**Work to be completed:** Of the lines below, write out exactly those from the line with "a_session := Connected;" through the line with "(** The session is down, no", both included, and skip the rest.
Segment Start: Supplied data
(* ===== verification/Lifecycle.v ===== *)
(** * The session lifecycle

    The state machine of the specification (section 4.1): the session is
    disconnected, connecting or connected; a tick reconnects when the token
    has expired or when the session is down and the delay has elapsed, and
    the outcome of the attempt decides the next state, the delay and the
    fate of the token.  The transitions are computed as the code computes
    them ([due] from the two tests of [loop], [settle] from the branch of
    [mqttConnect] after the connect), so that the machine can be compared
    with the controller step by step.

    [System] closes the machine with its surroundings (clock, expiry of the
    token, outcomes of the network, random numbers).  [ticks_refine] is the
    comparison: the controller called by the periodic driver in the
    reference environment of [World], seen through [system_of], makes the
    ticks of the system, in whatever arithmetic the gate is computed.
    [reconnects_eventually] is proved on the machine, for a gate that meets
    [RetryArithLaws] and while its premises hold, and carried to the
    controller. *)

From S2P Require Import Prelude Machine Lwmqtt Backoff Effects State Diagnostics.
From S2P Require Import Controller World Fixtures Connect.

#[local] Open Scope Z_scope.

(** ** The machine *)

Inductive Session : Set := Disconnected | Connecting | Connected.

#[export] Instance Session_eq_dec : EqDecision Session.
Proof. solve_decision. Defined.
Segment End: Supplied data
Segment Start: Supplied data
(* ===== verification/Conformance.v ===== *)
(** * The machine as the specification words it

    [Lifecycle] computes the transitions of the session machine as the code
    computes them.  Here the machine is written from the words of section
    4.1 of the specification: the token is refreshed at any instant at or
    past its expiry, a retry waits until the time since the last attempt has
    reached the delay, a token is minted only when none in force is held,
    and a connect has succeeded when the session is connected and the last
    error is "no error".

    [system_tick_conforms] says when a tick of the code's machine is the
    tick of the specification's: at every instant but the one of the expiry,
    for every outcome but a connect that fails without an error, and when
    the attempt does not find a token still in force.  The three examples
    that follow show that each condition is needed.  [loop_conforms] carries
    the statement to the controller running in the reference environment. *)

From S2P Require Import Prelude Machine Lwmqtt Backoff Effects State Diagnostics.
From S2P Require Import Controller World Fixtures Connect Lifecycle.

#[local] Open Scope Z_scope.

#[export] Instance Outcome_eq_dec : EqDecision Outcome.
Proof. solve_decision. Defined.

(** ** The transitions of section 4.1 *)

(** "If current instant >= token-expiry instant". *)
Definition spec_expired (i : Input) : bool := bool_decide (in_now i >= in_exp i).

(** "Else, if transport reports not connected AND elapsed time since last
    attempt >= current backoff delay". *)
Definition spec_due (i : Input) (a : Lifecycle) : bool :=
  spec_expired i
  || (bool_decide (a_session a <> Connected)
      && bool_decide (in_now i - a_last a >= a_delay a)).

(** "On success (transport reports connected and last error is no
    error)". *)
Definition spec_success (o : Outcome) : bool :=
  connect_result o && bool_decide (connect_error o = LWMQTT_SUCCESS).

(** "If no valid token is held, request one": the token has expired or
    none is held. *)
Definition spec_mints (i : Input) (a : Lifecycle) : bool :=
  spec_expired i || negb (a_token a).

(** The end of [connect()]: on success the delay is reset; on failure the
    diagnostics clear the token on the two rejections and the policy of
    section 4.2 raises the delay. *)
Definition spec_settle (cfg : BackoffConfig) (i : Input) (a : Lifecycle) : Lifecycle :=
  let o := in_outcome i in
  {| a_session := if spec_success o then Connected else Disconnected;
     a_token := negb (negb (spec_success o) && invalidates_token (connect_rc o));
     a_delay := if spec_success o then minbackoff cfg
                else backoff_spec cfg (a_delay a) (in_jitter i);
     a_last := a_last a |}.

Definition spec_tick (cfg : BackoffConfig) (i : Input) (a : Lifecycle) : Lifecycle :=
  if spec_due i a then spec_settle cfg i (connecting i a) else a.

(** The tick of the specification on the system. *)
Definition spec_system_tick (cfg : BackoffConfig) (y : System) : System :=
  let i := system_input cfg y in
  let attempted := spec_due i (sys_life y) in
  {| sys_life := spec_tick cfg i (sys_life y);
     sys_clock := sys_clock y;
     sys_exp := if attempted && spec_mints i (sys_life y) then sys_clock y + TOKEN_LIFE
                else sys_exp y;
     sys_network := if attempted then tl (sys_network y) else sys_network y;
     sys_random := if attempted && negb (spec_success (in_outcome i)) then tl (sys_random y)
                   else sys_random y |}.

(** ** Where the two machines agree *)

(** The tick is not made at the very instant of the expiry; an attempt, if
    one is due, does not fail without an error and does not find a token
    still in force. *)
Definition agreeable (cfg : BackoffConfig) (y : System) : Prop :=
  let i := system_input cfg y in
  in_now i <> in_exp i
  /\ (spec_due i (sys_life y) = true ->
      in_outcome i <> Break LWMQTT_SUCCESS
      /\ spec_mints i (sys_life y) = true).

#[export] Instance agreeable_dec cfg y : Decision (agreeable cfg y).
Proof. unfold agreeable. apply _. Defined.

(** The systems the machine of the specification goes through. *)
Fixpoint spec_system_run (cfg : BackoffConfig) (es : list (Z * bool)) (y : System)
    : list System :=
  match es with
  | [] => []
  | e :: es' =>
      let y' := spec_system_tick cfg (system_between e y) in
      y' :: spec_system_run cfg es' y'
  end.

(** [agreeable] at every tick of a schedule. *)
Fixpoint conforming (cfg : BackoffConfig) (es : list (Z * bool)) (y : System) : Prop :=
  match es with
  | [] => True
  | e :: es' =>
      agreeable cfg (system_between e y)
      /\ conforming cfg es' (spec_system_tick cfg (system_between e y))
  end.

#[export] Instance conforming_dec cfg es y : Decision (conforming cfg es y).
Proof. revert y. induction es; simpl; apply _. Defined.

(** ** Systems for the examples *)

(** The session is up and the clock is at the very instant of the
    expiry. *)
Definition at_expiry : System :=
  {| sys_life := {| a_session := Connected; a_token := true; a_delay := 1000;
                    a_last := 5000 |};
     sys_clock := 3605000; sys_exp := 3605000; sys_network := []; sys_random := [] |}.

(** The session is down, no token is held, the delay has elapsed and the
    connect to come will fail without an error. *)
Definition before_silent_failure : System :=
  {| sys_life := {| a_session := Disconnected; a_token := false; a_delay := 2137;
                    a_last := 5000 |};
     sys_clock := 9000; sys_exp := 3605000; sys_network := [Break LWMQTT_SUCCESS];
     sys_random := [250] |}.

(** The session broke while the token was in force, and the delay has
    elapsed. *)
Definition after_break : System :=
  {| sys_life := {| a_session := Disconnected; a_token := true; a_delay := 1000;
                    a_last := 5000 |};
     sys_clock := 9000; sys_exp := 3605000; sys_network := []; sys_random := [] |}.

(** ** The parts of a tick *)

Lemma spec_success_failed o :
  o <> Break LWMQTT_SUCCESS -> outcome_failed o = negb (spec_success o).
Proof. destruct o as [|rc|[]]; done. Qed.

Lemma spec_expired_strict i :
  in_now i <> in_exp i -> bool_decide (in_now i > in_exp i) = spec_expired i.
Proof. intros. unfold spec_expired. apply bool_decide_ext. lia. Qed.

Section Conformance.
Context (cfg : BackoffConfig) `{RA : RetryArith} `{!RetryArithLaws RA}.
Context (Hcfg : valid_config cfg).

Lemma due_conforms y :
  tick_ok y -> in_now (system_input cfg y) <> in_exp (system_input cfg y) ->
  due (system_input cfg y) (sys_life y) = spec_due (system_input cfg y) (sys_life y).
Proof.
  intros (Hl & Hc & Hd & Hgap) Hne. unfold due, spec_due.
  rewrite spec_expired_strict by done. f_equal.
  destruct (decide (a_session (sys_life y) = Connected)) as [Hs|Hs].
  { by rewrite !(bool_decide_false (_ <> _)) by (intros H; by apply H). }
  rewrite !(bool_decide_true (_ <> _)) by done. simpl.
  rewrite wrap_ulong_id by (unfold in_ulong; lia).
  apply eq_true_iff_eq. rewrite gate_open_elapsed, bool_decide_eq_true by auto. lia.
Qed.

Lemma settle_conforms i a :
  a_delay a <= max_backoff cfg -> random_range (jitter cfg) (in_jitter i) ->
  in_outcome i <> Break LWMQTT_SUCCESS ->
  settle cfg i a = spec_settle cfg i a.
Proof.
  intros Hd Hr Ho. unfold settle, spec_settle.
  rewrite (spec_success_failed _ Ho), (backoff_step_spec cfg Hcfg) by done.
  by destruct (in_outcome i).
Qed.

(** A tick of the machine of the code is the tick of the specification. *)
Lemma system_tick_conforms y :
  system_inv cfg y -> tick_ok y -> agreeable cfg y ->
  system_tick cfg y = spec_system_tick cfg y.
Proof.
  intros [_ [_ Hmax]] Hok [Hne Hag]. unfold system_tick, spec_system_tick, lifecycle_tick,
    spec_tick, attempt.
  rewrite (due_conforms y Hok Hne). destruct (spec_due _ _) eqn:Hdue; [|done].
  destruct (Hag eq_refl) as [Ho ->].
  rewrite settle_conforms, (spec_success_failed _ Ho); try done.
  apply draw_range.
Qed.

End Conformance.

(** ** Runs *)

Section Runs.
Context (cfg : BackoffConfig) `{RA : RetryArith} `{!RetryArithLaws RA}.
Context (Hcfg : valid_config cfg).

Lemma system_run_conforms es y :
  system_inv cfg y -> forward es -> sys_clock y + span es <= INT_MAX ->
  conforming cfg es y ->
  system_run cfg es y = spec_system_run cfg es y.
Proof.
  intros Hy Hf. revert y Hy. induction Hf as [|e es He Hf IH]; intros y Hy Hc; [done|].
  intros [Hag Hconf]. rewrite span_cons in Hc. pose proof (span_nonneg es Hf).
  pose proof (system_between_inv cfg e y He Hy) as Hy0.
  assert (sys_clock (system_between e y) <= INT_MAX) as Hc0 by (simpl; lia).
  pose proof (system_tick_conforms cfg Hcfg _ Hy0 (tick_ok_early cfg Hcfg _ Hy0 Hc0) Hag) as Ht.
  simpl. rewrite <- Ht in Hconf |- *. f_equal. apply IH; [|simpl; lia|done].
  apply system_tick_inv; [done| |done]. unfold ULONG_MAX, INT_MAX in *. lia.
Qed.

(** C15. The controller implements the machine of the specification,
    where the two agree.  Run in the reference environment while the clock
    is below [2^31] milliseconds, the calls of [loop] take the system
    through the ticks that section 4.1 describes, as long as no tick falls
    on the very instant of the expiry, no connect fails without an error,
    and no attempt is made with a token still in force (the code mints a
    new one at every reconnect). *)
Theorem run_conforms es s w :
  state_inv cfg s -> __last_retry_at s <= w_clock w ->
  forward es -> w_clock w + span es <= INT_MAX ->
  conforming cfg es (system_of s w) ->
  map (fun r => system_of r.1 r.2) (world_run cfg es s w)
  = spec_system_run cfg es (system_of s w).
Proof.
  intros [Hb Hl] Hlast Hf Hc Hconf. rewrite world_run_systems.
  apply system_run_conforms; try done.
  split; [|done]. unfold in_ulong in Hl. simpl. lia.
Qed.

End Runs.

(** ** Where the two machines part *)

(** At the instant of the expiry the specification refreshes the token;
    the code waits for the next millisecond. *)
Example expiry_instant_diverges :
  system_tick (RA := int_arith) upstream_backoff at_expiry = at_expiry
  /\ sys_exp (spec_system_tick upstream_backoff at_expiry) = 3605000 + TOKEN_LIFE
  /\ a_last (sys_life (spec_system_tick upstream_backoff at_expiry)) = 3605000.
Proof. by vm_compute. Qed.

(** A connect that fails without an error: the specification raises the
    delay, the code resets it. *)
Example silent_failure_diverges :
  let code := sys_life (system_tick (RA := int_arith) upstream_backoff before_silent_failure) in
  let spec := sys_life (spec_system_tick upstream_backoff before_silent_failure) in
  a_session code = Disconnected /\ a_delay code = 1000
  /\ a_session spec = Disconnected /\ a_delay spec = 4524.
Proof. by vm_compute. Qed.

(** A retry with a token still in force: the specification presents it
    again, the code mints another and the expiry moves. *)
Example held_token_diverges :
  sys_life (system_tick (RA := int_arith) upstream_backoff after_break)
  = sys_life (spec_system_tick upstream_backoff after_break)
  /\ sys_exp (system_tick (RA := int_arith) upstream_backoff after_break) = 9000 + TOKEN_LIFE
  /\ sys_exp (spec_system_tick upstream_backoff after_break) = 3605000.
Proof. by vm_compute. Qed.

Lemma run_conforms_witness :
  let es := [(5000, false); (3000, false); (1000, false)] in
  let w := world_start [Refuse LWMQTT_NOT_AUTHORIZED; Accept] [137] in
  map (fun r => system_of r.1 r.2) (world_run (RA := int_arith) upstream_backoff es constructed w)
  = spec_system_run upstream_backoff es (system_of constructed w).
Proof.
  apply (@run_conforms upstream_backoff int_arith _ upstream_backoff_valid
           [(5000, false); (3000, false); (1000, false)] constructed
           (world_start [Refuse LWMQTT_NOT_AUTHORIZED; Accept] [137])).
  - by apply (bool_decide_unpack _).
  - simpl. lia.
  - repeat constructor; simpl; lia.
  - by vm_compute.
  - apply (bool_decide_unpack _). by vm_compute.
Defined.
Segment End: Supplied data
**Result:**
  {| sys_life := {| a_session := Connected; a_token := true; a_delay := 1000;
                    a_last := 5000 |};
     sys_clock := 3605000; sys_exp := 3605000; sys_network := []; sys_random := [] |}.

(** The session is down, no token is held, the delay has elapsed and the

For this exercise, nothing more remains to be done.